Ferries from Mazatlan and Topolobampo, just outside Los Mochis on the Mexican mainland are serviced by Baja Ferries. Both routes are overnight trips taking about 12 hours. Fares have increased rapidly in later years and stand at 970 pesos (about US$60) in 2016 for a one-way trip. It's possible to bring your car, but foreign vehicles requires special permits from the customs office.
All ferries arrive at 1 Pichilingue Harbour about 30 minutes north of La Paz city. Public transport is limited, but taxis are readily available.



Getting Around

By Car

Many car rental agencies (for example, Alamo, Budget, National, Thrifty) have offices both at the airport and downtown. Daily car rental prices are relatively cheap, comparable to a one-way taxi ride from the airport to downtown. An important consideration is that car insurance is very expensive, with some agencies making policies compulsory. In addition, some agencies may put a hold on your credit card for up to half the value of the car, so make sure your card has enough credit.

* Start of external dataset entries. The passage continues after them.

Lemma wp_dt_reshade1 U (f : Z -> Z) a (Q : unit -> state -> Prop) T s :
  data_valid a s = true -> (forall s', reshaded s s' -> Q tt s') ->
  wp U (x ← dt_sh a; set_dt_sh a (f x)) Q T s.
Proof.
  intros Hv HQ. unfold dt_sh, set_dt_sh, wp. run. rewrite Hv. run. rewrite Hv.
  apply HQ. by eexists.
Qed.
Lemma data_valid_reshaded a s s' : reshaded s s' -> data_valid a s' = data_valid a s.
Proof. by intros [sh ->]. Qed.
Lemma wp_dt_reshade2 U (f : Z -> Z) a (Q : unit -> state -> Prop) T s :
  0 <= a -> a + 2 <= alloc (data s) < 2 ^ 62 -> (forall s', reshaded s s' -> Q tt s') ->
  wp U ((x ← dt_sh a; set_dt_sh a (f x)) ;; x ← dt_sh (a +p 1); set_dt_sh (a +p 1) (f x)) Q T s.
Proof.
  intros H0 Ha HQ. rewrite padd_small by lia.
  apply wp_bind, wp_dt_reshade1; [unfold data_valid; lia|]. intros s1 H1.
  apply wp_dt_reshade1; [rewrite (data_valid_reshaded _ s) by done; unfold data_valid; lia|].
  intros s2 H2. apply HQ. by eapply reshaded_trans.
Qed.
Lemma wp_dt_reshade U (f : Z -> Z) (m : Z -> M unit) a n (Q : unit -> state -> Prop) T s :
  (forall b, m b = ((x ← dt_sh b; set_dt_sh b (f x)) ;; x ← dt_sh (b +p 1); set_dt_sh (b +p 1) (f x))) ->
  n = 2 \/ n = 4 -> Inv s -> on_data a n s -> (forall s', reshaded s s' -> Q tt s') ->
  wp U (m a ;; when (n =? 4) (m (a +p 2))) Q T s.
Proof.
  intros Hm Hn Hs [H1 H2] HQ. pose proof (inv_HP s Hs). pose proof (inv_data_alloc s Hs).
  rewrite !Hm. apply wp_bind, wp_dt_reshade2; [done|lia|]. intros s1 Hr1.
  destruct (Z.eqb_spec n 4); [|by apply HQ]. cbn [when]. rewrite (padd_small a) by lia.
  assert (Ea : alloc (data s1) = alloc (data s)) by by destruct Hr1 as [sh ->].
  apply wp_dt_reshade2; [lia|lia|]. intros s2 Hr2. apply HQ. by eapply reshaded_trans.
Qed.
Lemma wp_dt_prot U a n (Q : unit -> state -> Prop) T s :
  n = 2 \/ n = 4 -> Inv s -> on_data a n s -> (forall s', reshaded s s' -> Q tt s') ->
  wp U (dt_prot a n) Q T s.
Proof. intros. by apply (wp_dt_reshade U (fun x => Z.lor x SH_PROT) dt_prot2b). Qed.
Lemma wp_dt_unprot U a n (Q : unit -> state -> Prop) T s :
  n = 2 \/ n = 4 -> Inv s -> on_data a n s -> (forall s', reshaded s s' -> Q tt s') ->
  wp U (dt_unprot a n) Q T s.
Proof. intros. by apply (wp_dt_reshade U (fun x => Z.ldiff x SH_PROT) dt_unpr2b). Qed.

(** ** Round trips *)
Lemma dat_put_dat a l sh n s : 0 <= n -> dat (put_dat a l sh n s) a n = l mod 2 ^ (8 * n).
Proof. intros Hn. unfold dat, put_dat. cbn. rewrite ldn_stn_eq. by rewrite Z2Nat.id. Qed.
Lemma dat_put_dat_ne a l sh n s b k :
  0 <= n -> 0 <= k -> b + k <= a \/ a + n <= b -> dat (put_dat a l sh n s) b k = dat s b k.
Proof. intros Hn Hk H. unfold dat, put_dat. cbn. apply ldn_stn_ne. lia. Qed.

(** What is stored at an aligned address in the data area or the heap is loaded
    again, modulo its size: integers of n bytes, signed or unsigned, and pointers;
    everything else in memory is unchanged. *)
Theorem data_roundtrip a l n s :
  int_size n -> Inv s -> on_data a n s -> a mod wsize = 0 ->
  (exists w, (dt_stn a l n ;; dt_ldu a n) s
     = Ret (l mod 2 ^ (8 * n)) (set_warn w (put_dat a l (sh_flags l n) n s))) /\
  (exists w, (dt_stn a l n ;; dt_lds a n) s
     = Ret (sext (8 * n) l) (set_warn w (put_dat a l (sh_flags l n) n s))) /\
  (n = psize -> exists w, (dt_stdp a l ;; dt_lddp a) s
     = Ret (l mod 2 ^ (8 * psize)) (set_warn w (put_dat a l SH_DATAP psize s))).
Proof.
  intros Hn Hs Ha Hal. pose proof Hn as [Hn0 _].
  assert (Hp : forall sh w, Inv (set_warn w (put_dat a l sh n s)))
    by (intros; by apply Inv_set_warn, Inv_put_dat).
  split_and!.
  - destruct (wp_run (dt_stn a l n ;; dt_ldu a n) s (l mod 2 ^ (8 * n))
      (fun s' => exists w, s' = set_warn w (put_dat a l (sh_flags l n) n s))) as (s' & E & w & ->); [|by exists w].
    apply wp_bind, wp_dt_stn; [done..|]. intros w. apply wp_dt_ldu; [done..|]. intros w'.
    split; [|by exists w']. apply dat_put_dat. lia.
  - destruct (wp_run (dt_stn a l n ;; dt_lds a n) s (sext (8 * n) l)
      (fun s' => exists w, s' = set_warn w (put_dat a l (sh_flags l n) n s))) as (s' & E & w & ->); [|by exists w].
    apply wp_bind, wp_dt_stn; [done..|]. intros w. apply wp_dt_lds; [done..|]. intros w'.
    split; [|by exists w']. unfold dats. apply sext_eqm.
    change (dat (set_warn _ ?x) a n) with (dat x a n). rewrite dat_put_dat by lia. apply Z.mod_mod. lia.
  - intros ->. destruct (wp_run (dt_stdp a l ;; dt_lddp a) s (l mod 2 ^ (8 * psize))
      (fun s' => exists w, s' = set_warn w (put_dat a l SH_DATAP psize s))) as (s' & E & w & ->); [|by exists w].
    apply wp_bind, wp_dt_stdp; [done..|]. intros w. apply wp_dt_lddp; [done..|]. intros w'.
    split; [|by exists w']. apply dat_put_dat. lia.
Qed.
End DataSpec.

Driving allows you to visit great beaches located away from town and to take day trips to nearby cities. It is possible to pick up the car at one location, for example at the airport, and drop it off at other location, for example downtown. This allows you to avoid paying a taxi to get to your hotel, plus gives you a convenient way to visit places that are not within walking distance from town.

Taxis are readily available throughout town and prices are very reasonable, usually $5/$10 for just about anywhere, but make sure to agree on a price "before" entering taxi and be clear that it is not a per-person price.




Since this is a coastal city you can get fresh seafood, don't forget to taste the shrimps, lobsters, abulón, snail, etc. La Paz serves the best fish tacos in Mexico, and they are available at most restaurants.

There is a hot dog cart located outside Carlos 'n' Charlies that serves awesome bacon wrapped sausages in a bun. Very cheap.




Kiwi, on the beach serves excellent margaritas and has a good view over the bay at sunset.





This is Baja, so the best budget option is always going to be beach camping. There are a number of free camping areas near La Paz. The authorities often try to close these areas (many of which have semi-permanent populations of winter Canadians), but determined campers almost always insist on "reopening" them.

Arguably the best place for budget travelers is the Hostel California, a five minute walk from the Malecon. This brightly colored affair has around 20 rooms built around an outdoor terrace and is very cheap at around US$20 per night for a twin room. The accommodation on offer is very basic: rooms have a fan and private bathroom, and the staff are very friendly.

Slightly more expensive but still a great rate is the Pension Baja Paradise which is only two blocks from the Malecon. Rates are US$25-45. It has incredibly clean rooms, all offering air-con, fridge, TV, shower. Run by a family of tri-lingual Japanese, they are eager to help and run cheap extracurricular rental services in house.

Other hotels in the downtown are Acuario, Miramar, Yeneka and Hotel Pekin. This last one is a mid-range 3 star hotel for US$45 per night, in front of the Sea Side Road and less than 1 kilometre to the heart of the city.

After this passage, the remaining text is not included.